Within the data that follows, set down exactly the lines from the one containing "minimum_fee : Z;" through the one containing "(witness : bool)", both ends included.

Dataset entries:
■ ■ ■ ■ ■ ■ ■

Definition to_data (version : Z) (m : t) : list Z := write_8_bytes_little_endian (nonce m).
Definition satoshi_fixed_size (version : Z) : Z := 8.
Definition serialized_size (version : Z) (m : t) : Z := satoshi_fixed_size version.

#[global] Instance pong_message : Message t := {
  msg_command := command; msg_default := default; msg_reset := reset;
  msg_from_data R _ version self := from_data version self;
  msg_to_data version m := Some (to_data version m);
  msg_serialized_size version m := Some (serialized_size version m)
}.

Definition factory_from_data {R} `{Reader R} (version : Z) : rd R t := msg_factory version.

#[global] Instance pong_laws : MessageLaws t.
Proof.
  refine {| msg_blank _ m := m = msg_default; msg_wf _ m := in_width 64 (nonce m); msg_decoded version _ m := mk (nonce m) true |}; simpl.
  - command_ok.
  - by intros version m e _ [= <-] _.
  - intros version m e _ [= <-]. apply bytes_ok_to_little_endian.
  - intros R ? ? version self m e Hm [= <-]. apply reads_exact.
    eapply reads_bind_nil; [by apply reads_le|apply reads_check].
  - done.
  - intros R ? ? version self. apply reports_bind. intros ?. by apply reports_check.
Defined.
End pong.

(** ** [fee_filter] and [send_compact] *)

Module fee_filter.

Record t := mk { minimum_fee : Z; insufficient_version : bool }.
Definition command : list Z := chars "feefilter".
Definition version_minimum : Z := level.bip133.
Definition version_maximum : Z := level.bip133.
(* ===== verification/Heading.v ===== *)
(** The heading of a message and the framing, [src/message/heading.cpp] and
    [message::serialize] of [include/bitcoin/bitcoin/message/messages.hpp]. The
    framing is proved against the interface of a message, so it holds for every
    message of [MsgInventory], [MsgControl] and [MsgBlock]. *)

From S2P Require Import Prelude Limits Endian Reader Writer Codes Data Header Checksum Transaction TxCodec TxRules Block BlockRules Message MsgInventory MsgControl MsgBlock.

Inductive message_type : Type :=
  | mt_unknown | mt_address | mt_alert | mt_block | mt_block_transactions | mt_compact_block
  | mt_fee_filter | mt_filter_add | mt_filter_clear | mt_filter_load | mt_get_address
  | mt_get_block_transactions | mt_get_blocks | mt_get_data | mt_get_headers | mt_headers
  | mt_inventory | mt_memory_pool | mt_merkle_block | mt_not_found | mt_ping | mt_pong
  | mt_reject | mt_send_compact | mt_send_headers | mt_transaction | mt_verack | mt_version.

#[global] Instance message_type_eq_dec : EqDecision message_type.
Proof. solve_decision. Defined.

Module heading.

Record t := mk { magic : Z; command : list Z; payload_size : Z; checksum : Z }.

Definition default : t := mk 0 [] 0 0.
Definition satoshi_fixed_size : Z := 4 + command_size + 4 + 4.
Definition maximum_size : Z := satoshi_fixed_size.
Definition maximum_payload_size `{Currency} (version : Z) (witness : bool) : Z :=
  let witness := if is_bch then false else witness in
  if witness then max_block_weight else max_payload_size.

Definition is_valid (h : t) : bool :=
  negb (magic h =? 0) || negb (payload_size h =? 0) || negb (checksum h =? 0) ||
  negb (bool_decide (command h = [])).
Definition reset (h : t) : t := mk 0 [] 0 0.
Definition set_magic (v : Z) (h : t) : t := mk v (command h) (payload_size h) (checksum h).
Definition set_command (v : list Z) (h : t) : t := mk (magic h) v (payload_size h) (checksum h).
Definition set_payload_size (v : Z) (h : t) : t := mk (magic h) (command h) v (checksum h).
Definition set_checksum (v : Z) (h : t) : t := mk (magic h) (command h) (payload_size h) v.
Definition assign (self other : t) : t :=
  mk (magic other) (command other) (payload_size other) (checksum other).
Definition eqb (a b : t) : bool :=
  (magic a =? magic b) && bool_decide (command a = command b) &&
  (payload_size a =? payload_size b) && (checksum a =? checksum b).

Definition from_data {R} `{Reader R} (self : t) : rd R (t * bool) :=
  magic <~ read_4_bytes_little_endian ;;
  command <~ rd_read_string_size command_size ;;
  payload_size <~ read_4_bytes_little_endian ;;
  checksum <~ read_4_bytes_little_endian ;;
  rd_check (mk magic command payload_size checksum) (reset self).

Definition factory_from_data {R} `{Reader R} : rd R t := p <~ from_data default ;; rret (fst p).
(** The name that takes all that follow is counted until it has more than the
    limit, and is then without a limit. *)
Lemma names_loop_trailing t turns : forall position count found,
  trailing = Some t -> zlen names <= position -> 0 <= count <= max_arguments + 1 ->
  position + (max_arguments + 1 - count) < 2 ^ 32 - 1 -> max_arguments + 1 - count < Z.of_nat turns ->
  names_loop turns arguments position t count found = found ++ [(t, -1)].
Proof.
  unfold max_arguments. induction turns as [|turns IH]; intros position count found Htr Hp Hc Hw Ht; [lia|].
  cbn [names_loop]. unfold max_arguments. rewrite total, Htr.
  destruct (Z.leb_spec count 256).
  - destruct (Z.ltb_spec position (2 ^ 32 - 1)); [|lia]. cbn [andb]. rewrite (name_after position t) by done.
    replace (if count =? 0 then t else t) with t by (by destruct (count =? 0)).
    rewrite bool_decide_eq_true_2 by done. apply IH; (done || lia).
  - rewrite andb_false_r. unfold enqueue_name, max_arguments. destruct (Z.leb_spec count 0); [lia|].
    destruct (Z.gtb_spec count 256); [done|lia].
Qed.

Lemma argument_names_trailing t turns :
  trailing = Some t -> (length names + 258 < turns)%nat ->
  exists found k, generate_argument_names turns arguments = found ++ [(t, -1)] /\ expanded found ++ repeat t k = names.
Proof.
  intros Htr Ht. unfold generate_argument_names. unfold max_arguments in few. pose proof few as Hfew.
  destruct (names_loop_named turns names 0 [] 0 []) as (p & c & f & E & Hc & He); [by rewrite take_0|lia|lia|lia|].
  change (Z.of_nat 0) with 0 in E. rewrite E. cbn [Z.to_nat repeat app expanded map concat] in He.
  destruct (turns - length names)%nat as [|k] eqn:Ek; [lia|]. cbn [names_loop]. rewrite total, Htr.
  replace (zlen names <? 2 ^ 32 - 1) with true by (symmetry; apply Z.ltb_lt; lia).
  replace (c <=? max_arguments) with true by (symmetry; apply Z.leb_le; unfold max_arguments; lia). cbn [andb].
  rewrite (name_after (zlen names) t) by (done || lia). case_bool_decide as Hd.
  - exists f, (Z.to_nat c). split.
    + rewrite <- Hd. apply names_loop_trailing; unfold max_arguments, zlen in *; (done || lia).
    + rewrite Hd. destruct (Z.eqb_spec c 0) as [->|]; [|done]. cbn [Z.to_nat repeat] in *. done.
  - destruct (Z.eqb_spec c 0); [done|]. exists (enqueue_name c p f), 0%nat. split.
    + apply names_loop_trailing; unfold max_arguments, zlen in *; (done || lia).
    + rewrite enqueue_expanded by (unfold max_arguments; lia). cbn [repeat]. by rewrite app_nil_r.
Qed.
End Names.

(** ** The order of the parameters *)

Lemma compare_trans e a b :
  compare_parameters e a = true -> compare_parameters b a = false -> compare_parameters e b = true.
Proof.
  assert (Hlex : forall x y z, lexicographic x y = Lt -> lexicographic z y <> Lt -> lexicographic x z = Lt).
  { induction x as [|c x IH]; intros [|d y] [|f z]; cbn [lexicographic]; try done.
    destruct (Z.compare_spec c d), (Z.compare_spec f d), (Z.compare_spec c f); try done; try lia.
    intros Hx Hz. by apply (IH y). }
  unfold compare_parameters. intros He Hb.
  destruct (lexicographic (format_name e) (format_name a)) eqn:E1; try done.
  rewrite (Hlex _ (format_name a)); [done|done|]. by destruct (lexicographic (format_name b) (format_name a)).
Qed.

Lemma insert_sorted_perm parameters element : insert_sorted parameters element ≡ₚ element :: parameters.
Proof.
  unfold insert_sorted. set (i := upper_bound _ _ _ _ _). cbn [app]. rewrite <- Permutation_middle. by rewrite take_drop.
Qed.

(** No parameter is before one that it is greater than. *)
Definition ordered (parameters : list t) : Prop :=
  forall i j a b, (i < j)%nat -> parameters !! i = Some a -> parameters !! j = Some b -> compare_parameters b a = false.
Definition print_base2 (value : binary.t) : list Z := binary.encoded value.
Definition print_base16 (value : list Z) : list Z := encode_base16 value.
Definition print_base58 (value : list Z) : list Z := encode_base58 value.
Definition print_base64 (value : list Z) : list Z := base64.encode_base64 value.
Definition print_hash256 (value : list Z) : list Z := encode_hash value.
Definition print_sodium (value : list Z) : list Z := default [] (base85.encode_base85 value).

(** ** Chain data *)

Section Chain.
Context `{Currency} `{Boost}.

(** [base16(hexcode)] and [from_data] of a chunk, which reads a stream. *)
Definition decode_header (hexcode : list Z) : option header :=
  data ← of_text decode_base16_value hexcode;
  let '(value, valid) := fst (header_from_data true default_header (Istream.mk data false false)) in
  if negb valid then None else Some value.

Definition decode_transaction (hexcode : list Z) : option transaction :=
  data ← of_text decode_base16_value hexcode;
  let '(value, valid) := fst (tx_from_data true false false default_transaction (Istream.mk data false false)) in
  if negb valid then None else Some value.

Definition print_header (value : header) : list Z := print_base16 (header_to_data true value).
Definition print_transaction (value : transaction) : option (list Z) :=
  print_base16 <$> tx_to_data true false false value.

(** The whole stream is the text of a script; an empty text is a script. *)
Definition decode_script (stream : list Z) : option script :=
  let mnemonic := trim_copy stream in
  let '(value, valid) := script_from_string mnemonic in
  if negb valid && (zlen mnemonic >? 0) then None else Some value.

Definition print_script (value : script) : list Z := script_to_string rule_fork.all_rules value.

Definition delimeter : list Z := [58].

(** [deserialize<Integer>(text, true)] *)
Definition deserialize (width : Z) (text : list Z) : option Z := lexical_cast width (trim_copy text).

Definition decode_point (tuple : list Z) : option output_point :=
  let tokens := Text.split tuple delimeter true in
  if negb (List.length tokens =? 2)%nat then None
  else
    txhash ← of_text decode_hash256 (nth 0 tokens []);
    index ← deserialize 32 (nth 1 tokens []);
    let point := mk_point txhash 0 false in
    Some (new_output_point (point_set_index index point)).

■ ■ ■ ■ ■ ■ ■

Output below:
Record t := mk { minimum_fee : Z; insufficient_version : bool }.
Definition command : list Z := chars "feefilter".
Definition version_minimum : Z := level.bip133.
Definition version_maximum : Z := level.bip133.
(* ===== verification/Heading.v ===== *)
(** The heading of a message and the framing, [src/message/heading.cpp] and
    [message::serialize] of [include/bitcoin/bitcoin/message/messages.hpp]. The
    framing is proved against the interface of a message, so it holds for every
    message of [MsgInventory], [MsgControl] and [MsgBlock]. *)

From S2P Require Import Prelude Limits Endian Reader Writer Codes Data Header Checksum Transaction TxCodec TxRules Block BlockRules Message MsgInventory MsgControl MsgBlock.

Inductive message_type : Type :=
  | mt_unknown | mt_address | mt_alert | mt_block | mt_block_transactions | mt_compact_block
  | mt_fee_filter | mt_filter_add | mt_filter_clear | mt_filter_load | mt_get_address
  | mt_get_block_transactions | mt_get_blocks | mt_get_data | mt_get_headers | mt_headers
  | mt_inventory | mt_memory_pool | mt_merkle_block | mt_not_found | mt_ping | mt_pong
  | mt_reject | mt_send_compact | mt_send_headers | mt_transaction | mt_verack | mt_version.

#[global] Instance message_type_eq_dec : EqDecision message_type.
Proof. solve_decision. Defined.

Module heading.

Record t := mk { magic : Z; command : list Z; payload_size : Z; checksum : Z }.

Definition default : t := mk 0 [] 0 0.
Definition satoshi_fixed_size : Z := 4 + command_size + 4 + 4.
Definition maximum_size : Z := satoshi_fixed_size.
Definition maximum_payload_size `{Currency} (version : Z) (witness : bool) : Z :=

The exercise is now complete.